Spieth won 11 times through the 2017 Open at Royal Birkdale, then not again until the Valero Texas Open the week prior to the Masters in 2021. He won last year’s RBC Heritage a week after the Masters and since has not added to his 13 PGA Tour victories.

He’s had some success this year, with four top-20 finishes, including a tie for fourth at the Arnold Palmer Invitational and a tie for sixth at the WM Phoenix Open. But he’s also missed the cut at the Sony Open and the Genesis Invitational. Last week, he tied for 19th at the Players Championship.

“It’s always a fine line," Spieth said. “It's a fine line between PGA Tour professionals and Korn Ferry Tour or top college and then fine line between top amateur play. It's little things. It's always just in the margins.

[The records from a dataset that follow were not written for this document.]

(* ===== verification/Strings.v ===== *)
(** Number formatting and [sprintf] of [src/src/common/stdlib.c], and the user
    program's copy of the whole file, [src/user/src/user_sys/stdlib.c].  The copies
    differ in what they do with a null pointer: the kernel panics, the user library
    returns.

    A local array is where the compiler puts it: its address is an argument, [fp]
    for the digit buffer of a conversion and [buf] for that of [sprintf]. *)
From S2P Require Import Prelude Memory.

(** ** The memory routines of the user copy *)

(** [memset] *)
Definition user_memset (m : mem) (dest val len : Z) : res mem :=
  if dest =? 0 then Ok m
  else for_loop (Z.to_nat len) 0 (fun i m => Ok (store8 m (dest + i) val)) m.

(** [memcpy] *)
Definition user_memcpy (m : mem) (dest src len : Z) : res mem :=
  if (dest =? 0) || (src =? 0) then Ok m
  else for_loop (Z.to_nat len) 0 (fun i m => Ok (store8 m (dest + i) (load8 m (src + i)))) m.

(** [strcpy_with_len]: it returns only when both pointers are null. *)
Definition user_strcpy_with_len (fuel : nat) (m : mem) (dest src : Z) : res (Z * mem) :=
  if (dest =? 0) && (src =? 0) then Ok (0, m)
  else if (dest =? 0) || (src =? 0) then Err Fault
  else
    let! (i, m) := strcpy_loop fuel m dest src 0 in
    Ok (i, store8 m (dest + i) 0).

(** [strcmp] *)
Definition user_strcmp (fuel : nat) (m : mem) (src1 src2 : Z) : res Z :=
  if (src1 =? 0) && (src2 =? 0) then Ok 0
  else if (src1 =? 0) || (src2 =? 0) then Err Fault
  else strcmp_loop fuel m src1 src2 0.

(** [strlen] *)
Definition user_strlen (fuel : nat) (m : mem) (src : Z) : res Z :=
  if src =? 0 then Ok 0 else strlen_loop fuel m src 0.

(** ** Conversions; [user] says which copy *)
Section COPY.
Variable user : bool.

Definition copy_memset (m : mem) (dest val len : Z) : res mem :=
  if user then user_memset m dest val len else memset m dest val len.
Definition copy_strcpy (fuel : nat) (m : mem) (dest src : Z) : res (Z * mem) :=
  if user then user_strcpy_with_len fuel m dest src else strcpy_with_len fuel m dest src.

(** [if (dst == NULL) return 0;] or [Assert(dst != NULL);] *)
Definition null_dst (m : mem) : res (Z * mem) := if user then Ok (0, m) else Err Panic.

(** ['0' + remain], and the digit of [int2hex]. *)
Definition dec_digit (remain : Z) : Z := 48 + remain.
Definition hex_digit (remain : Z) : Z := if remain <=? 9 then 48 + remain else 97 + (remain - 10).

(** The loop that writes the digits at the end of the buffer of 20 bytes. *)
Fixpoint digits_loop (fuel : nat) (base : Z) (digit : Z -> Z) (m : mem) (fp num i : Z) : res (Z * mem) :=
  match fuel with
  | O => Err NoFuel
  | S fuel =>
      if num >? 0 then
        let remain := num mod base in
        if i <? 20 then
          digits_loop fuel base digit (store8 m (fp + i) (digit remain)) fp (num / base) (u32 (i - 1))
        else Err Fault
      else Ok (i, m)
  end.

(** A 32-bit number has at most ten digits, and the string copied ends within the
    buffer. *)
Definition digits_fuel : nat := 20.

(** The end of the three conversions: zero is written in place. *)
Definition put_number (base : Z) (digit : Z -> Z) (m : mem) (dst fp start num : Z) : res (Z * mem) :=
  if num =? 0 then
    let m := store8 m (dst + start) 48 in
    let start := start + 1 in
    Ok (start, store8 m (dst + start) 0)
  else
    let m := store8 m (fp + 19) 0 in
    let! (i, m) := digits_loop digits_fuel base digit m fp num 18 in
    let! (_, m) := copy_strcpy digits_fuel m (dst + start) (fp + i + 1) in
    Ok (start + 18 - i, m).

(** [int2str] *)
Definition int2str (m : mem) (dst fp num : Z) : res (Z * mem) :=
  if dst =? 0 then null_dst m
  else if num <? 0 then
    let m := store8 m dst 45 in
    put_number 10 dec_digit m dst fp 1 (u32 (- num))
  else put_number 10 dec_digit m dst fp 0 num.

(** [uint2str] *)
Definition uint2str (m : mem) (dst fp num : Z) : res (Z * mem) :=
  if dst =? 0 then null_dst m else put_number 10 dec_digit m dst fp 0 num.

(** [int2hex] *)
Definition int2hex (m : mem) (dst fp num : Z) : res (Z * mem) :=
  if dst =? 0 then null_dst m
  else
    let m := store8 m dst 48 in
    let m := store8 m (dst + 1) 120 in
    put_number 16 hex_digit m dst fp 2 num.

(** ** [sprintf] *)
Section SPRINTF.
(** The fuel of a string copy, the local buffers, and the literal ["(null)"]. *)
Variable sfuel : nat.
Variables (buf fp null_str : Z).

(** One conversion: the destination index and the arguments left. *)
Definition convert (m : mem) (dst w c : Z) (args : list Z) : res (mem * Z * list Z) :=
  let number conv :=
    match args with
    | num :: args =>
        let! (_, m) := conv num in
        let! (n, m) := copy_strcpy sfuel m (dst + w) buf in
        Ok (m, w + n, args)
    | [] => Err Fault
    end in
  match c with
  | 100 => number (fun num => int2str m buf fp (s32 num))
  | 117 => number (fun num => uint2str m buf fp num)
  | 120 | 88 => number (fun num => int2hex m buf fp num)
  | 115 =>
      match args with
      | str :: args =>
          let str := if str =? 0 then null_str else str in
          let! (n, m) := copy_strcpy sfuel m (dst + w) str in
          Ok (m, w + n, args)
      | [] => Err Fault
      end
  | 99 =>
      match args with
      | ch :: args => Ok (store8 m (dst + w) ch, w + 1, args)
      | [] => Err Fault
      end
  | 37 => Ok (store8 m (dst + w) 37, w + 1, args)
  | _ => Ok (store8 (store8 m (dst + w) 37) (dst + w + 1) c, w + 2, args)
  end.

Fixpoint sprintf_loop (fuel : nat) (m : mem) (dst format i w : Z) (args : list Z) : res (Z * mem) :=
  match fuel with
  | O => Err NoFuel
  | S fuel =>
      if load8 m (format + i) =? 0 then Ok (w, m)
      else
        let! m := copy_memset m buf 0 20 in
        if load8 m (format + i) =? 37 then
          let i := i + 1 in
          if load8 m (format + i) =? 0 then Ok (w, m)
          else
            let! (m, w, args) := convert m dst w (load8 m (format + i)) args in
            sprintf_loop fuel m dst format (i + 1) w args
        else
          let m := store8 m (dst + w) (load8 m (format + i)) in
          sprintf_loop fuel m dst format (i + 1) (w + 1) args
  end.

(** [sprintf], for the words [args] of the call after the format. *)
Definition sprintf (fuel : nat) (m : mem) (dst format : Z) (args : list Z) : res mem :=
  let! (w, m) := sprintf_loop fuel m dst format 0 0 args in
  Ok (store8 m (dst + w) 0).

End SPRINTF.
End COPY.

(** The conversions of the user copy. *)
Definition user_int2str : mem -> Z -> Z -> Z -> res (Z * mem) := int2str true.
Definition user_uint2str : mem -> Z -> Z -> Z -> res (Z * mem) := uint2str true.
Definition user_int2hex : mem -> Z -> Z -> Z -> res (Z * mem) := int2hex true.
Definition user_sprintf : nat -> Z -> Z -> Z -> nat -> mem -> Z -> Z -> list Z -> res mem := sprintf true.
(* ===== verification/Allocator.v ===== *)
(** The interface between the kernel heap and its clients: what [kmalloc] and
    [kfree] promise, with the blocks in use as a finite map from address to
    size.  [KHeapProps] discharges the laws for [src/src/mem/kheap.c];
    [LinkedList] and [HashTable] are proved against them. *)
From S2P Require Import Prelude.

(** The ranges of the blocks of [L] and [p, p + n) have no byte in common. *)
Definition apart (L : gmap Z Z) (p n : Z) : Prop :=
  forall q k, L !! q = Some k -> p + n <= q \/ q + k <= p.

Class Allocator (St : Type) : Type := {
  malloc : St -> Z -> res (Z * St);
  mfree : St -> Z -> res St;
  (** [owns s L]: in state [s] exactly the blocks of [L] are in use. *)
  owns : St -> gmap Z Z -> Prop;
  (** [full s n]: there is no room for a block of [n] bytes. *)
  full : St -> Z -> Prop;
  (** The number of blocks that may be in use at once, and the largest request. *)
  capacity : nat;
  request_max : Z
}.

Class AllocatorLaws (St : Type) `{Allocator St} : Prop := {
  malloc_law s L n :
    owns s L -> 0 < n <= request_max -> (size L < capacity)%nat ->
    (full s n /\ malloc s n = Err Panic) \/
    (~ full s n /\ exists p k s', malloc s n = Ok (p, s') /\ p <> 0 /\ n <= k /\ L !! p = None /\
      apart L p k /\ owns s' (<[p := k]> L));
  mfree_law s L p k :
    owns s L -> L !! p = Some k -> (size L <= capacity)%nat ->
    exists s', mfree s p = Ok s' /\ owns s' (delete p L);
  mfree_null s : mfree s 0 = Ok s;
  owns_positive s L p k : owns s L -> L !! p = Some k -> 0 < p
}.

(** ** What a sequence of requests meets *)
Section REQUESTS.
Context {St : Type} `{Allocator St}.

(** The state after blocks of the sizes [l], if there is room for every one in its turn. *)
Fixpoint grants (s : St) (l : list Z) : option St :=
  match l with
  | [] => Some s
  | n :: l => match malloc s n with Ok (_, s) => grants s l | Err _ => None end
  end.

(** The state after buffers of the sizes [l], each released before the next one is taken. *)
Fixpoint buffers (s : St) (l : list Z) : option St :=
  match l with
  | [] => Some s
  | n :: l =>
      match malloc s n with
      | Ok (p, s) => match mfree s p with Ok s => buffers s l | Err _ => None end
      | Err _ => None
      end
  end.

Lemma grants_app s l1 l2 : grants s (l1 ++ l2) = match grants s l1 with Some s' => grants s' l2 | None => None end.
Proof. revert s. induction l1 as [|n l1 IH]; intros s; [done|]. cbn. destruct (malloc s n) as [[p s']|]; [apply IH|done]. Qed.
Lemma buffers_app s l1 l2 : buffers s (l1 ++ l2) = match buffers s l1 with Some s' => buffers s' l2 | None => None end.
Proof.
  revert s. induction l1 as [|n l1 IH]; intros s; [done|]. cbn. destruct (malloc s n) as [[p s1]|]; [|done].
  destruct (mfree s1 p) as [s2|]; [apply IH|done].
Qed.
Lemma buffers_cons s n l : buffers s (n :: l) = match buffers s [n] with Some s' => buffers s' l | None => None end.
Proof. apply (buffers_app s [n]). Qed.

(** A request is refused exactly when there is no room for it, and a sequence of buffers when that
    happens at some of them. *)
Lemma buffers_refused `{!AllocatorLaws St} l : forall s L, owns s L -> Forall (fun n => 0 < n <= request_max) l -> (size L < capacity)%nat ->
  buffers s l = None <-> exists l1 n l2 s', l = l1 ++ n :: l2 /\ buffers s l1 = Some s' /\ owns s' L /\ full s' n.
Proof.
  induction l as [|n l IH]; intros s L Ho Hl Hc.
  { split; [done|]. intros ([] & ? & ? & ? & ? & _); done. }
  apply Forall_cons in Hl as [Hn Hl]. destruct (malloc_law s L n Ho Hn Hc) as [[F E]|(F & p & k & s1 & E & _ & _ & Hp & _ & Ho1)].
  { cbn. rewrite E. split; [|done]. intros _. by exists [], n, l, s. }
  destruct (mfree_law s1 (<[p := k]> L) p k Ho1 (lookup_insert_eq _ _ _)) as (s2 & E2 & Ho2); [rewrite map_size_insert_None by done; lia|].
  rewrite delete_insert_id in Ho2 by done.
  assert (forall l', buffers s (n :: l') = buffers s2 l') as Eb by (intros l'; cbn; by rewrite E, E2).
  rewrite Eb, (IH s2 L Ho2 Hl Hc). split.
  - intros (l1 & m & l2 & s' & -> & E1 & H1 & H2). exists (n :: l1), m, l2, s'. by rewrite Eb.
  - intros ([|n' l1] & m & l2 & s' & Hl' & E1 & H1 & H2); cbn [app] in Hl'; injection Hl' as <- ->.
    + injection E1 as ->. by destruct F.
    + exists l1, m, l2, s'. by rewrite <- Eb.
Qed.
End REQUESTS.
(** ** Properties *)

(** C19: appending a fresh node, inserting one at the head or behind any node of the
    list, and removing a node are the operations on the sequence of nodes; links,
    head, tail and size stay consistent, and no other node of the store changes,
    so lists that share the store are not disturbed. *)
Theorem linked_list_refines (st : nodes) (this : linked_list_t) (p q : list (Z * Z)) (x : Z)
    (n : linked_list_node_t) (Hd : dll st this (p ++ q)) (Hn : st !! x = Some n) (Hx : x <> 0)
    (Hb : Z.of_nat (length (p ++ q)) < 4294967294) :
  (x ∉ (p ++ q).*1 ->
     (exists st' t', linked_list_append st this x = Ok (st', t') /\
        dll st' t' ((p ++ q) ++ [(x, ptr n)]) /\ nodes_kept st st' (x :: (p ++ q).*1)) /\
     (exists st' t', linked_list_insert st this (final 0 p) x = Ok (st', t') /\
        dll st' t' (p ++ (x, ptr n) :: q) /\ nodes_kept st st' (x :: (p ++ q).*1)) /\
     (exists st' t', linked_list_insert_to_head st this x = Ok (st', t') /\
        dll st' t' ((x, ptr n) :: p ++ q) /\ nodes_kept st st' (x :: (p ++ q).*1))) /\
  (forall y v q', q = (y, v) :: q' ->
     exists st' t', linked_list_remove st this y = Ok (st', t') /\ dll st' t' (p ++ q') /\
       st' !! y = Some (mk_node v 0 0) /\ nodes_kept st st' (p ++ q).*1).
Proof.
  split.
  - intros Hnot. split; [by apply append_ok|]. split; [by apply insert_ok|].
    by apply (insert_ok st this [] (p ++ q)).
  - intros y v q' ->. by apply remove_ok.
Qed.

(** [linked_list_remove_ele] removes the first node whose payload is [p], and
    leaves the list alone when there is none; its search ends within the length of
    the list. *)
Theorem linked_list_remove_ele_correct (st : nodes) (this : linked_list_t) (l : list (Z * Z)) (p : Z)
    (fuel : nat) (Hd : dll st this l) (Hf : (length l < fuel)%nat) :
  exists st' this', linked_list_remove_ele fuel st this p = Ok (st', this') /\
    dll st' this' (drop_ele p l) /\ nodes_kept st st' l.*1.
Proof. exact (remove_ele_ok st this l p fuel Hd Hf). Qed.

(** [linked_list_remove] does not test membership: called with a node that is
    in no list, it empties the head and the tail of a list of [n] nodes and leaves
    its size at [n - 1], so the nodes are lost. *)
Theorem linked_list_remove_foreign (st : nodes) (this : linked_list_t) (l : list (Z * Z)) (x v : Z)
    (Hd : dll st this l) (Hl : l <> []) (Hx : x <> 0) (Hn : st !! x = Some (mk_node v 0 0)) :
  exists st', linked_list_remove st this x = Ok (st', mk_list 0 0 (lsize this - 1)) /\
    (forall l', dll st' (mk_list 0 0 (lsize this - 1)) l' -> l' = [] /\ length l = 1%nat).
Proof.
  destruct Hd as [_ _ Hs _ _ Hb]. assert (0 < Z.of_nat (length l)) by (destruct l; cbn; [done|lia]).
  unfold linked_list_remove. replace (x =? 0) with false by (symmetry; zbool). cbn [negb].
  replace (lsize this =? 0) with false by (symmetry; zbool).
  unfold get_node at 1. rewrite Hn. cbn [res_bind ptr prev next Z.eqb negb].
  rewrite (set_next_eq _ _ _ _ Hn). cbn [res_bind ptr prev].
  rewrite (set_prev_eq _ x 0 _ (lookup_insert_eq _ _ _)). cbn [res_bind].
  rewrite u32_small by lia. eexists. split; [done|].
  intros l' [Hh _ Hs' Hl' _ _]. cbn in Hh, Hs'. destruct l' as [|[y w] l'].
  - cbn in Hs'. split; [done|lia].
  - cbn in Hh. destruct Hl' as (? & _). congruence.
Qed.

(** ** Witnesses *)
Definition demo_nodes : nodes :=
  <[100 := mk_node 7 0 200]> (<[200 := mk_node 8 100 0]> (<[300 := mk_node 9 0 0]> ∅)).
Definition demo_list : linked_list_t := mk_list 100 200 2.

Lemma demo_dll : dll demo_nodes demo_list [(100, 7); (200, 8)].
Proof.
  assert (NoDup [100; 200]) as Hnd by (repeat constructor; set_solver).
  split; [done|done|done| |done|done]. cbn. repeat (split; [lia|split; [by vm_compute|]]). done.
Qed.

Lemma linked_list_refines_witness :
  exists st' t', linked_list_insert demo_nodes demo_list 100 300 = Ok (st', t') /\
    dll st' t' [(100, 7); (300, 9); (200, 8)].
Proof.
  destruct (linked_list_refines demo_nodes demo_list [(100, 7)] [(200, 8)] 300 (mk_node 9 0 0)
              demo_dll eq_refl) as [H _]; [done|done|].
  destruct H as (_ & (st' & t' & ? & ? & _) & _); [cbn; set_solver|]. by exists st', t'.
Defined.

“But Scottie's got an 'it' factor. He's got an ability to get out of trouble when he's in it. He's got incredible athleticism. He's always had that. But now he's kind of got that kind of confidence like, 'hey, I'm just going to play the patient game today. Someone else is going to make a mistake. I'm going to play the course the way it's supposed to be played.'

“And when you start winning and you kind of get that feeling of house money, it's a little bit easier to just be O.K. with that, that kind of freedom that comes with that. You would imagine like maybe someone like myself should just feel that way, but if you're not doing it consistently, you lose a little bit of that, and you got to kind of just force your way up there in order to feel it again."